True Love

“Lord, you know everything; you know that I love you” – John 21:17

Today during his homily, Father Jijimon (yes, like digimon), explained how off the translation for the Bible was.

When we think of Jesus asking Peter if he loves Him three times, we think about how incessant Jesus is after Peter answers Him. But He never simply asked Peter if he loved Him. He asked if he love Him with agape love – with unconditional, sacrificial love. And Peter answers that he loves Him with phileo love, with a love of friendship and admiration. Jesus wasn’t making Peter repeat his answer – He was asking him to love Him more.

I often think about how many times Jesus has to ask me to love with agape love. How many chances He gives me to show Him that I would do anything for Him. When I first heard the homily I struggled with the fact that Peter did not just say yes. I used to think about how silly Peter was. How dumb he was to hurt our God like that. To deny Him the greatest love. Yes Lord, I love you unconditionally. It’s so easy to say. But I think that’s how Peter and I differ.

When Peter sins he cries bitterly. He sees that he has sinned and is so sorry. He is heartbroken over his failures to God. But for me, I would have easily said yes, and believed it. I would do anything to make God happy. But I would never look deep down, making sure 100% that this answer was true. Because although I would like to love Christ with agape love, my actions don’t show it. I would do whatever it takes, tell Him whatever He wants, to make Him happy, even if it wasn’t the truth. Because words are not enough for our God, it is our actions, our heart, our everything, that He wants.

And though it’s easier to live on the surface, to simply live to make others happy, it’s not the same as unconditional love. It’s not the same as agape. And although any love is amazing, agape is what we strive for. Agape is what God calls for.

This is My Cry, My One Desire

Canadian Great Adventure Tour 2009

My recent prayer time has been a bit different lately.  Instead of the usual petitions, my prayers have lead me strangely down the paths of memory lane.  It’s funny how certain songs tend to go hand in hand with certain memories.  The song “One Desire” comes to mind every time I reflect on my trip to the Philippines in 2009.

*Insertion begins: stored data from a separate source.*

(** Mark, poison and both merges, on the store. *)
Lemma free_run_ok d s l b r a :
  layout s (l ++ b :: r) -> sfree b = false -> a = heap_head s + span l ->
  0 <= stat_free_blocks s -> stat_free_blocks s + 1 < 2 ^ 63 ->
  (first_free r = true -> 1 <= stat_free_blocks s) ->
  exists s', kfree d (a + HDR) s = Ok tt s'
    /\ layout s' (merge_back l (merge_next (Seg true (ssize b) :: r))) /\ same_arena s s'
    /\ stat_in_use s' = wrap64 (stat_in_use s - ssize b) /\ stat_peak s' = stat_peak s
    /\ stat_used_blocks s' = wrap64 (stat_used_blocks s - 1)
    /\ stat_free_blocks s' = wrap64 (stat_free_blocks s + 1 + (if first_free r then -1 else 0)
                                     + (if last_free l then -1 else 0))
    /\ (last_free l = true -> exists x, hdrs s' a = Some x /\ magic x = 0)
    /\ (forall x, ~ in_hdr (heap_head s) (l ++ b :: r) x ->
          (forall y, in_hdr (heap_head s) (merge_back l (merge_next (Seg true (ssize b) :: r))) y ->
             in_hdr (heap_head s) (l ++ b :: r) y) ->
          bytes s' x = if (a + HDR <=? x) && (x <? a + HDR + ssize b) then Some POISON_BYTE else bytes s x).
Proof.
  intros L Hb Ha Hf0 Hf1 Hff. pose proof (layout_bounds _ _ _ _ L) as B. rewrite HDR_eq in B.
  pose proof (chain_focus _ _ _ _ _ (lay_chain _ _ L)) as [Ef _]. rewrite <- Ha in Ef.
  pose proof (lay_sizes _ _ L) as Hs. rewrite sizes_ok_app, sizes_ok_cons in Hs.
  destruct (block_of_payload a) as [Eb Ep]; [lia|].
  erewrite kfree_unfold; [| exact L | rewrite HDR_eq; lia | by rewrite Eb | done | done].
  rewrite Eb, Ep. cbn [bsize]. destruct (free_mark_ok s l b r a L Ha) as (s1 & E1 & L1 & A1 & S1 & By1).
  unfold modify, bind at 1 2 in E1. unfold modify, bind at 1 2.
  destruct (upd_hdr a (set_free true) s) as [u s0| | |]; try done.
  erewrite bind_ok by exact E1. clear E1 u s0.
  unfold stats in S1. injection S1 as Si1 Sp1 Su1 Sf1 _ _. rewrite wrap64_small in Sf1 by lia.
  destruct (coalesce_next_ok s1 l _ r a L1) as (s2 & E2 & L2 & A2 & F2 & K2 & _);
    [by destruct A1 as [-> _] | lia |]. rewrite (bind_ok _ _ _ _ _ E2).
  destruct (merge_free_head (ssize b) r ltac:(tauto)) as (z & r' & Em & _ & _ & _ & _ & _ & _ & Mh).
  rewrite Em in *. unfold bump_free, stats in F2. injection F2 as Si2 Sp2 Su2 Sf2 _ _.
  assert (A12 := same_arena_trans _ _ _ A1 A2). rewrite Sf1, wrap64_small in Sf2 by (destruct (first_free r); lia).
  destruct (free_back_ok s2 l (Seg true z) r' a L2) as (s3 & E3 & L3 & A3 & F3 & K3 & M3);
    [by destruct A12 as [-> _] | rewrite Sf2; destruct (first_free r); lia | done |].
  unfold bump_free, stats in F3. injection F3 as Si3 Sp3 Su3 Sf3 _ _.
  exists s3. split_and!; try congruence; try done; [by eapply same_arena_trans |].
  intros x Hx Hsub. assert (Hh : forall y, in_hdr (heap_head s) (l ++ Seg true z :: r') y -> in_hdr (heap_head s) (l ++ b :: r) y).
  { intros y. rewrite !in_hdr_app, !in_hdr_cons. simpl. specialize (Mh (heap_head s + span l) y). tauto. }
  destruct A1 as [H1 _], A12 as [H12 _]. unfold keeps in K2, K3. rewrite H1 in K2. rewrite H12 in K3.
  rewrite K3 by (intros HH; apply Hx; auto). rewrite K2; [by apply By1 | |].
  - intros HH. apply Hx. rewrite in_hdr_app, in_hdr_cons in *. done.
  - intros HH. apply Hx. auto.
Qed.

Lemma kfree_spec d s l b r a :
  heap_inv s (l ++ b :: r) -> sfree b = false -> a = heap_head s + span l ->
  exists s', kfree d (a + HDR) s = Ok tt s'
    /\ heap_inv s' (merge_back l (merge_next (Seg true (ssize b) :: r))) /\ same_arena s s'
    /\ (last_free l = true -> exists x, hdrs s' a = Some x /\ magic x = 0)
    /\ (forall x, ~ in_hdr (heap_head s) (l ++ b :: r) x ->
        bytes s' x = if (a + HDR <=? x) && (x <? a + HDR + ssize b) then Some POISON_BYTE else bytes s x).
Proof.
  intros I Hb Ha. apply inv_counted in I as (L & Hc & Ci & Cu & Cf & Cp).
  pose proof (layout_counts _ _ L) as U. rewrite HDR_eq in U.
  pose proof (lay_sizes _ _ L) as Hs. rewrite sizes_ok_app, sizes_ok_cons in Hs.
  destruct (free_list_spec l b r ltac:(tauto) Hc Hb) as (P1 & P2 & P3 & P4 & P5).
  assert (Hu : 1 <= used_count (l ++ b :: r) /\ ssize b <= used_bytes (l ++ b :: r)).
  { rewrite used_count_app, used_bytes_app. simpl. rewrite Hb.
    pose proof (counts_bound l ltac:(tauto)). pose proof (counts_bound r ltac:(tauto)). lia. }
  assert (Hff : first_free r = true -> 1 <= free_count (l ++ b :: r)).
  { intros Hf. rewrite free_count_app. simpl. destruct r as [|c r]; [done|]. simpl in *. rewrite Hf.
    rewrite sizes_ok_cons in Hs.
    pose proof (counts_bound l ltac:(tauto)). pose proof (counts_bound r ltac:(tauto)). destruct (sfree b); lia. }
  destruct (free_run_ok d s l b r a L Hb Ha) as (s' & E & L' & A' & S1 & S2 & S3 & S4 & M' & By); try lia.
  { rewrite Cf. done. }
  exists s'. split_and!; try done; [| intros x Hx; apply By; auto].
  pose proof (layout_counts _ _ L') as V. rewrite HDR_eq in V. destruct U as (U1 & _ & U2 & U3 & U4).
  apply inv_counted. split_and!; try done. unfold counted.
  rewrite S1, S2, S3, S4, Ci, Cu, Cf, P2, P3, P4. rewrite P2, P3, P4 in V.
  unwrap64. split_and!; lia.
Qed.
(* ===== verification/HeapRealloc.v ===== *)
(** krealloc, kcalloc and kmemalign against the list-level allocator. *)

From S2P Require Import Prelude Mem Heap HeapSpec HeapProofs HeapOps.

(** ** Shrinking in place *)

(** A live segment cut down to [want], its remainder merged forward. *)
Definition shrink_seg (b : seg) (want : Z) (r : list seg) : list seg :=
  if ssize b <? want + HDR + MIN_PAYLOAD then b :: r
  else Seg (sfree b) want :: merge_next (Seg true (ssize b - want - HDR) :: r).

(** The store after a shrink that cut. *)
Lemma shrink_run s l b r a want :
  layout s (l ++ b :: r) -> a = heap_head s + span l -> 0 <= stat_free_blocks s -> stat_free_blocks s + 1 < 2 ^ 63 ->
  16 <= want -> want mod 16 = 0 -> want + HDR + MIN_PAYLOAD <= ssize b ->
  let bs' := l ++ Seg (sfree b) want :: merge_next (Seg true (ssize b - want - HDR) :: r) in
  exists s', shrink a want s = Ok tt s' /\ layout s' bs' /\ same_arena s s'
    /\ stats s' = (wrap64 (stat_in_use s - (ssize b - want)), stat_peak s, stat_used_blocks s,
                   wrap64 (stat_free_blocks s + 1 + (if first_free r then -1 else 0)),
                   stat_allocs s, stat_frees s)
    /\ keeps s (l ++ b :: r) bs' s'.
Proof.
  intros L Ha Hf0 Hf1 H16 Hm Hle bs'. unfold MIN_PAYLOAD in *.
  pose proof (layout_bounds _ _ _ _ L) as B. rewrite HDR_eq in B, Hle.
  pose proof (chain_focus _ _ _ _ _ (lay_chain _ _ L)) as [Ef _]. rewrite <- Ha in Ef.
  pose proof (lay_sizes _ _ L) as Hs. rewrite sizes_ok_app, sizes_ok_cons in Hs.
  unfold shrink. erewrite bind_ok by (by apply load_ok). cbn [bsize].
  destruct (split_ok s l b r a want L Ha) as (s1 & E1 & L1 & A1 & F1 & K1); try done; try lia.
  rewrite (bind_ok _ _ _ _ _ E1). unfold split_seg, MIN_PAYLOAD in *.
  destruct (Z.ltb_spec (ssize b) (want + HDR + 16)); [rewrite HDR_eq in *; lia|]. cbn [app] in *.
  pose proof (chain_focus _ _ _ _ _ (lay_chain _ _ L1)) as [Ef1 _].
  assert (Hh := proj1 A1). rewrite Hh, <- Ha in Ef1.
  erewrite bind_ok by (by apply load_ok). cbn [bsize ssize].
  destruct (Z.eqb_spec want (ssize b)); [lia|]. unfold modify. erewrite bind_ok by done.
  set (s2 := with_stats _ _ _ _ _ _ s1). cbn [bnext link ssize].
  destruct (Z.eqb_spec (a + HDR + want) 0); [rewrite HDR_eq in *; lia|].
  unfold bump_free, stats in F1. injection F1 as F1 F2 F3 F4 F5 F6. cbn in F4. rewrite wrap64_small in F4 by lia.
  destruct (coalesce_next_ok s2 (l ++ [Seg (sfree b) want]) (Seg true (ssize b - want - HDR)) r (a + HDR + want))
    as (s3 & E3 & L3 & A3 & F' & K3 & _).
  { rewrite <- app_assoc. by eapply layout_regs. }
  { rewrite span_app, span_cons. subst s2. cbn. rewrite Hh. lia. }
  { subst s2. cbn. lia. }
  rewrite <- !app_assoc in *. cbn [app] in *. exists s3. split_and!; try done.
  - eapply same_arena_trans; [exact A1 | exact A3].
  - unfold bump_free, stats in *. subst s2. cbn in F'. injection F' as -> -> -> -> -> ->.
    by rewrite F1, F2, F3, F4, F5, F6.
  - eapply keeps_trans; [exact A1 | | exact K1 | exact K3].
    intros x. unfold bs'. rewrite !in_hdr_app, !in_hdr_cons. simpl ssize.
    destruct (merge_free_head (ssize b - want - HDR) r ltac:(tauto)) as (z & r' & -> & _).
    rewrite in_hdr_cons. replace (heap_head s + span l + HDR + want + HDR + (ssize b - want - HDR))
      with (heap_head s + span l + HDR + ssize b) by lia. tauto.
Qed.

Lemma shrink_list_spec l b r want :
  sizes_ok r -> coalesced (l ++ b :: r) = true -> sfree b = false ->
  let bs' := l ++ Seg (sfree b) want :: merge_next (Seg true (ssize b - want - HDR) :: r) in
  coalesced bs' = true /\ used_bytes bs' = used_bytes (l ++ b :: r) - (ssize b - want)
  /\ used_count bs' = used_count (l ++ b :: r)
  /\ free_count bs' = free_count (l ++ b :: r) + 1 + (if first_free r then -1 else 0).
Proof.
  intros Hs Hc Hb. cbv zeta.
  destruct (merge_free_head (ssize b - want - HDR) r Hs) as (z & r' & -> & _ & _ & Hcz & M1 & M2 & M3 & _).
  rewrite coalesced_app in Hc. simpl in Hc. rewrite Hb in Hc. simpl in Hc.
  assert (Hcl : coalesced l = true) by (destruct (coalesced l); done).
  assert (Hcr : coalesced r = true) by (rewrite Hcl in Hc; destruct (coalesced r); done).
  rewrite coalesced_app, !used_bytes_app, !used_count_app, !free_count_app. specialize (Hcz Hcr).
  simpl in *. rewrite Hb, Hcl, Hcz, M1, M2, M3. simpl. rewrite andb_false_r.
  split_and!; try done; try lia. destruct (first_free r); lia.
Qed.

Lemma shrink_ok s l b r a want :
  heap_inv s (l ++ b :: r) -> sfree b = false -> a = heap_head s + span l ->
  16 <= want -> want mod 16 = 0 -> want <= ssize b ->
  exists s', shrink a want s = Ok tt s' /\ heap_inv s' (l ++ shrink_seg b want r) /\ same_arena s s'
    /\ keeps s (l ++ b :: r) (l ++ shrink_seg b want r) s'.
Proof.
  intros I Hb Ha H16 Hm Hle. assert (I' := I). apply inv_counted in I as (L & Hc & Ci & Cu & Cf & Cp).
  pose proof (layout_counts _ _ L) as U. rewrite HDR_eq in U.
  pose proof (chain_focus _ _ _ _ _ (lay_chain _ _ L)) as [Ef _]. rewrite <- Ha in Ef.
  pose proof (lay_sizes _ _ L) as Hs. rewrite sizes_ok_app, sizes_ok_cons in Hs.
  unfold shrink_seg. destruct (Z.ltb_spec (ssize b) (want + HDR + MIN_PAYLOAD)) as [Hlt|Hge].
  - exists s. split_and!; try done.
    assert (E : split a want s = Ok tt s).
    { unfold split. erewrite bind_ok by (by apply load_ok). cbn [bsize].
      pose proof (layout_bounds _ _ _ _ L) as B. unfold MIN_PAYLOAD in *. rewrite HDR_eq in *.
      rewrite wrap64_small by lia. by rewrite (proj2 (Z.ltb_lt _ _) Hlt). }
    unfold shrink. erewrite bind_ok by (by apply load_ok). rewrite (bind_ok _ _ _ _ _ E).
    erewrite bind_ok by (by apply load_ok). cbn [bsize]. by rewrite Z.eqb_refl.
  - destruct (shrink_run s l b r a want L Ha) as (s' & E & L' & A' & S' & K'); try done; try lia.
    exists s'. split_and!; try done. apply inv_counted.
    destruct (shrink_list_spec l b r want ltac:(tauto) Hc Hb) as (P1 & P2 & P3 & P4).
    split_and!; try done. pose proof (layout_counts _ _ L') as V. rewrite P2, P3, P4, HDR_eq in V.
    unfold stats in S'. injection S' as S1 S2 S3 S4 _ _. unfold counted.
    unfold MIN_PAYLOAD in *. rewrite HDR_eq in Hge.
    rewrite S1, S2, S3, S4, Ci, Cu, Cf, P2, P3, P4. unwrap64. split_and!; lia.
Qed.

(** ** Growing in place *)

Definition grow_seg (b c : seg) (want : Z) (r : list seg) : list seg :=
  split_seg (Seg (sfree b) (ssize b + (HDR + ssize c))) want ++ r.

It’s been almost 4 years since I went on my GAT trip, and to think about how much life has changed since then is almost unbelievable.  I’ve gone from a Chapterhead, to a Clusterhead, to a 100% Free Head to a YCOM Head and to a Mission Volunteer.  I’ve seen my fellow pilgrims get married, have children, and even go full-time.  I’ve seen some of them grow in to young professionals, and for others, I’ve seen them follow their dreams and pursue their passions.  Though we all live unique and somewhat separate lives now, it brings me great joy every time I pray for them because I know that in whatever they’re doing, they’re doing so because their love for the Lord has lead them there.

I thank my God every time I remember you

Philippians 1:3

It’s quite funny how life-changing this event was for me.  We often witness in the community to never cascade on the spiritual highs and lows of the events, but I think I can honestly say that this experience for me was one of those pinnacle experiences that have stood the test of time.  Whenever I feel like my human weakness fails and I forget the beauty of Agape Love, still images of the villages we visited, the people we met and the shear brotherhood shared at the GAT come flooding back to my mind as if I just left yesterday.

The Lord revealed to me many things on this excursion, but the message that I’ll always treasure is very sweet and simple:  love others selflessly.  I remember going in to the trip so narrow minded and thinking “I really want to do this because I love to help others”.  How naive!  Albeit there’s absolutely nothing wrong with wanting to help others, to think the less fortunate are poor because they have less material things – that was my mistake.  Those in the Philippines, in particular the ones who resided in the Ancop villages, taught me that they don’t thrive off the same things western society has taught us has worth.  They just simply want to be talked to, noticed.  When they are deprived of this, they suffer, just as we would.  They find the same utter joy in sharing in company and welcoming us in their home then we do immersing in the village life.  All people yearn to experience unconditional love:  both to love and to be loved.

I live within you, deep in your heart Oh God, I live within you, rest now in me.

It’s so exciting to know that I get to travel there again in less than a month to once again experience the joys of unconditional love through the witness of His servants.  What brings me greater joy is the idea that for those going for the first time, a new world of wonder will be revealed just as it did to myself 4 years ago.  The Holy Spirit moves at a disturbingly unpredictable pace, and I know that for many of the delegates, they’ll return to their respective homes with a fierce zeal and intensity to serve.  May those who seek peace find what they are meant to find.

 

Vive Christus Rex

Pater Noster.  Ave Maria. Gloria Patri.